[Records provided]
# # # #

(** * LightData: merge, legacy conversion and transform sanitisation

    A shallow embedding of [src/dxvk/rtx_render/rtx_lights_data.cpp]
    (dxvk-remix).  Single precision values are IEEE binary32 numbers taken
    from the Standard Library's [SpecFloat]; the dirty flags are a 32-bit word
    read with [Z.testbit]; debug assertions and logger calls are recorded as
    events next to the value a function returns. *)

From Stdlib Require Import ZArith List Bool String Ascii Lia.
From Stdlib Require Import Floats.SpecFloat.
Import ListNotations.
Local Open Scope Z_scope.

(** ** binary32 arithmetic *)

Definition prec32 : Z := 24.
Definition emax32 : Z := 128.

Definition float : Type := spec_float.

Definition fadd : float -> float -> float := SFadd prec32 emax32.
Definition fsub : float -> float -> float := SFsub prec32 emax32.
Definition fmul : float -> float -> float := SFmul prec32 emax32.
Definition fdiv : float -> float -> float := SFdiv prec32 emax32.
Definition fsqrt : float -> float := SFsqrt prec32 emax32.
Definition fneg : float -> float := SFopp.
Definition fabs : float -> float := SFabs.
Definition fltb : float -> float -> bool := SFltb.
Definition fleb : float -> float -> bool := SFleb.
Definition feqb : float -> float -> bool := SFeqb.

(** The binary32 value of an integer literal. *)
Definition f32_of_Z (n : Z) : float := binary_normalize prec32 emax32 n 0 false.

(** The binary32 value of the decimal literal [n / d]: both integers are
    exactly representable wherever this is used, so the correctly rounded
    quotient is the value the compiler gives the literal. *)
Definition f32_dec (n d : Z) : float := fdiv (f32_of_Z n) (f32_of_Z d).

Definition valid32 (x : float) : bool := valid_binary prec32 emax32 x.

Definition is_finite (x : float) : bool :=
  match x with
  | S754_zero _ | S754_finite _ _ _ => true
  | _ => false
  end.

Declare Scope f32_scope.
Delimit Scope f32_scope with f32.
Bind Scope f32_scope with float.
Infix "+" := fadd : f32_scope.
Infix "-" := fsub : f32_scope.
Infix "*" := fmul : f32_scope.
Infix "/" := fdiv : f32_scope.
Infix "<?" := fltb : f32_scope.
Infix "<=?" := fleb : f32_scope.
Infix "=?" := feqb : f32_scope.
Notation "- x" := (fneg x) : f32_scope.

Definition f0 : float := S754_zero false.
Definition f1 : float := f32_of_Z 1.
Definition f2 : float := f32_of_Z 2.
Definition f4 : float := f32_of_Z 4.

(** [std::max(a, b)] is [(a < b) ? b : a]. *)
Definition std_max (a b : float) : float := if (a <? b)%f32 then b else a.

(** The order of finite binary32 numbers, as an order on integers. *)
Definition rank (v : float) : Z :=
  match v with
  | S754_finite s m e =>
    let k := (e + 150) * 2 ^ 24 + Z.pos m in
    if s then - k else k
  | _ => 0
  end.

(** ** Vectors and matrices *)

Record Vector3 : Type := mkVector3 { x : float; y : float; z : float }.

Definition Vector3_neg (v : Vector3) : Vector3 :=
  mkVector3 (- x v)%f32 (- y v)%f32 (- z v)%f32.

(** Modelled from the spec: [Vector3 / float] (util_vector.h), the colour is
    "normalized by its peak channel": each component is divided by the
    scalar. *)
Definition Vector3_div (v : Vector3) (s : float) : Vector3 :=
  mkVector3 (x v / s)%f32 (y v / s)%f32 (z v / s)%f32.

Definition Vector3_mul (a b : Vector3) : Vector3 :=
  mkVector3 (x a * x b)%f32 (y a * y b)%f32 (z a * z b)%f32.

Definition Vector3_scale (v : Vector3) (s : float) : Vector3 :=
  mkVector3 (x v * s)%f32 (y v * s)%f32 (z v * s)%f32.

(** [operator==] on vectors compares the components with the float [==]. *)
Definition Vector3_eqb (a b : Vector3) : bool :=
  (x a =? x b)%f32 && (y a =? y b)%f32 && (z a =? z b)%f32.

Definition dot (a b : Vector3) : float :=
  (x a * x b + y a * y b + z a * z b)%f32.

Definition length (v : Vector3) : float := fsqrt (dot v v).

Record Vector2 : Type := mkVector2 { x2 : float; y2 : float }.

Record GfVec4f : Type := mkGfVec4f { c0 : float; c1 : float; c2 : float; c3 : float }.

(** A row-major 4x4 matrix: [rowN] is [localToRoot[N]]. *)
Record GfMatrix4f : Type := mkGfMatrix4f
  { row0 : GfVec4f; row1 : GfVec4f; row2 : GfVec4f; row3 : GfVec4f }.

Definition GetRow3 (r : GfVec4f) : Vector3 := mkVector3 (c0 r) (c1 r) (c2 r).

Definition GetColumn3 (m : GfMatrix4f) : GfVec4f :=
  mkGfVec4f (c3 (row0 m)) (c3 (row1 m)) (c3 (row2 m)) (c3 (row3 m)).

Definition GfVec4f_eqb (a b : GfVec4f) : bool :=
  (c0 a =? c0 b)%f32 && (c1 a =? c1 b)%f32 && (c2 a =? c2 b)%f32 && (c3 a =? c3 b)%f32.

Definition ExtractTranslation (m : GfMatrix4f) : Vector3 := GetRow3 (row3 m).

(** ** Events: logger calls and debug assertions

    A function that logs or asserts returns its value together with the
    events it raised.  An assertion whose condition is false is recorded and
    execution continues, as in a build where [assert] compiles to nothing.

    [ONCE(stmt)] runs [stmt] the first time control reaches that place in
    the process and skips it ever after; the macro is declared outside this
    file and keeps one static flag for each place it is written at.  Nothing
    but the log depends on the flag, so a function records that the place
    was reached, as [Once place event], and [performed] replays such a
    record against the flags of the process: it gives the events that
    happen and the flags afterwards. *)

(** The two places this file writes [ONCE(...)] at: line 200 (tryCreate) and
    line 399 (getLightAttribute). *)
Inductive OnceSite : Type := once_tryCreate | once_getLightAttribute.

Inductive Event : Type :=
| LoggerErr (msg : string) (arg : Z)
| LoggerWarn (msg : string) (path : string)
| AssertFailed (cond : string)
| Once (site : OnceSite) (stmt : Event).

Definition M (A : Type) : Type := (A * list Event)%type.

Definition ret {A : Type} (a : A) : M A := (a, []).

Definition bind {A B : Type} (m : M A) (k : A -> M B) : M B :=
  let (b, evs) := k (fst m) in (b, snd m ++ evs).

Definition value {A : Type} (m : M A) : A := fst m.
Definition events {A : Type} (m : M A) : list Event := snd m.

Notation "v <- m ;; k" := (bind m (fun v => k))
  (at level 61, m at next level, right associativity).
Notation "m ;;; k" := (bind m (fun _ => k))
  (at level 61, right associativity).

Definition assert (cond : string) (b : bool) : M unit :=
  (tt, if b then [] else [AssertFailed cond]).

Definition Logger_err (msg : string) (arg : Z) : M unit := (tt, [LoggerErr msg arg]).
Definition Logger_warn (msg : string) (path : string) : M unit :=
  (tt, [LoggerWarn msg path]).

Definition ONCE (site : OnceSite) (stmt : M unit) : M unit :=
  (tt, map (Once site) (events stmt)).

(** The static flags of the process: which places have run already. *)
Definition OnceFlags : Type := OnceSite -> bool.

Definition OnceSite_eqb (s t : OnceSite) : bool :=
  match s, t with
  | once_tryCreate, once_tryCreate
  | once_getLightAttribute, once_getLightAttribute => true
  | _, _ => false
  end.

Definition fire (site : OnceSite) (fired : OnceFlags) : OnceFlags :=
  fun s => if OnceSite_eqb s site then true else fired s.

Definition noneFired : OnceFlags := fun _ => false.

Fixpoint performed (fired : OnceFlags) (record : list Event) : list Event * OnceFlags :=
  match record with
  | [] => ([], fired)
  | Once site stmt :: record' =>
    if fired site then performed fired record'
    else
      let (happened, fired') := performed (fire site fired) record' in
      (stmt :: happened, fired')
  | event :: record' =>
    let (happened, fired') := performed fired record' in
    (event :: happened, fired')
  end.

(** ** The legacy light call (d3d9types.h) *)

Record D3DCOLORVALUE : Type := mkColor { r : float; g : float; b : float; a : float }.

Definition D3DLIGHT_POINT : Z := 1.
Definition D3DLIGHT_SPOT : Z := 2.
Definition D3DLIGHT_DIRECTIONAL : Z := 3.

Record D3DLIGHT9 : Type := mkD3DLIGHT9
  { Type_ : Z;
    Diffuse : D3DCOLORVALUE;
    Specular : D3DCOLORVALUE;
    Ambient : D3DCOLORVALUE;
    Position : Vector3;
    Direction : Vector3;
    Range : float;
    Falloff : float;
    Attenuation0 : float;
    Attenuation1 : float;
    Attenuation2 : float;
    Theta : float;
    Phi : float }.

(** ** The working record *)

Inductive LightType : Type := Sphere | Rect | Disk | Cylinder | Distant | Unknown.

Definition LightType_eqb (s t : LightType) : bool :=
  match s, t with
  | Sphere, Sphere | Rect, Rect | Disk, Disk | Cylinder, Cylinder
  | Distant, Distant | Unknown, Unknown => true
  | _, _ => false
  end.

(** Modelled from the spec: the rows of [LIST_LIGHT_CONSTANTS] (the table is
    in rtx_lights_data.h); the names are the [m_##name] members this file
    reads and the fields the spec lists. *)
Inductive Constant : Type :=
| Color | EnableColorTemp | ColorTemp | Intensity | Exposure | Radius | Width
| Height | Length | AngleRadians | ConeAngleRadians | ConeSoftness | Focus.

Definition LIST_LIGHT_CONSTANTS : list Constant :=
  [Color; EnableColorTemp; ColorTemp; Intensity; Exposure; Radius; Width;
   Height; Length; AngleRadians; ConeAngleRadians; ConeSoftness; Focus].

(** The [type] column of the table. *)
Definition constType (c : Constant) : Type :=
  match c with
  | Color => Vector3
  | EnableColorTemp => bool
  | _ => float
  end.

# # # #

[Task goal]
Please give back exactly the lines of this listing beginning at the line with "Event := snd m." and ending with the line with "Definition Logger_err (msg", both included, and nothing else.

[Your solution]
Definition events {A : Type} (m : M A) : list Event := snd m.

Notation "v <- m ;; k" := (bind m (fun v => k))
  (at level 61, m at next level, right associativity).
Notation "m ;;; k" := (bind m (fun _ => k))
  (at level 61, right associativity).

Definition assert (cond : string) (b : bool) : M unit :=
  (tt, if b then [] else [AssertFailed cond]).

Definition Logger_err (msg : string) (arg : Z) : M unit := (tt, [LoggerErr msg arg]).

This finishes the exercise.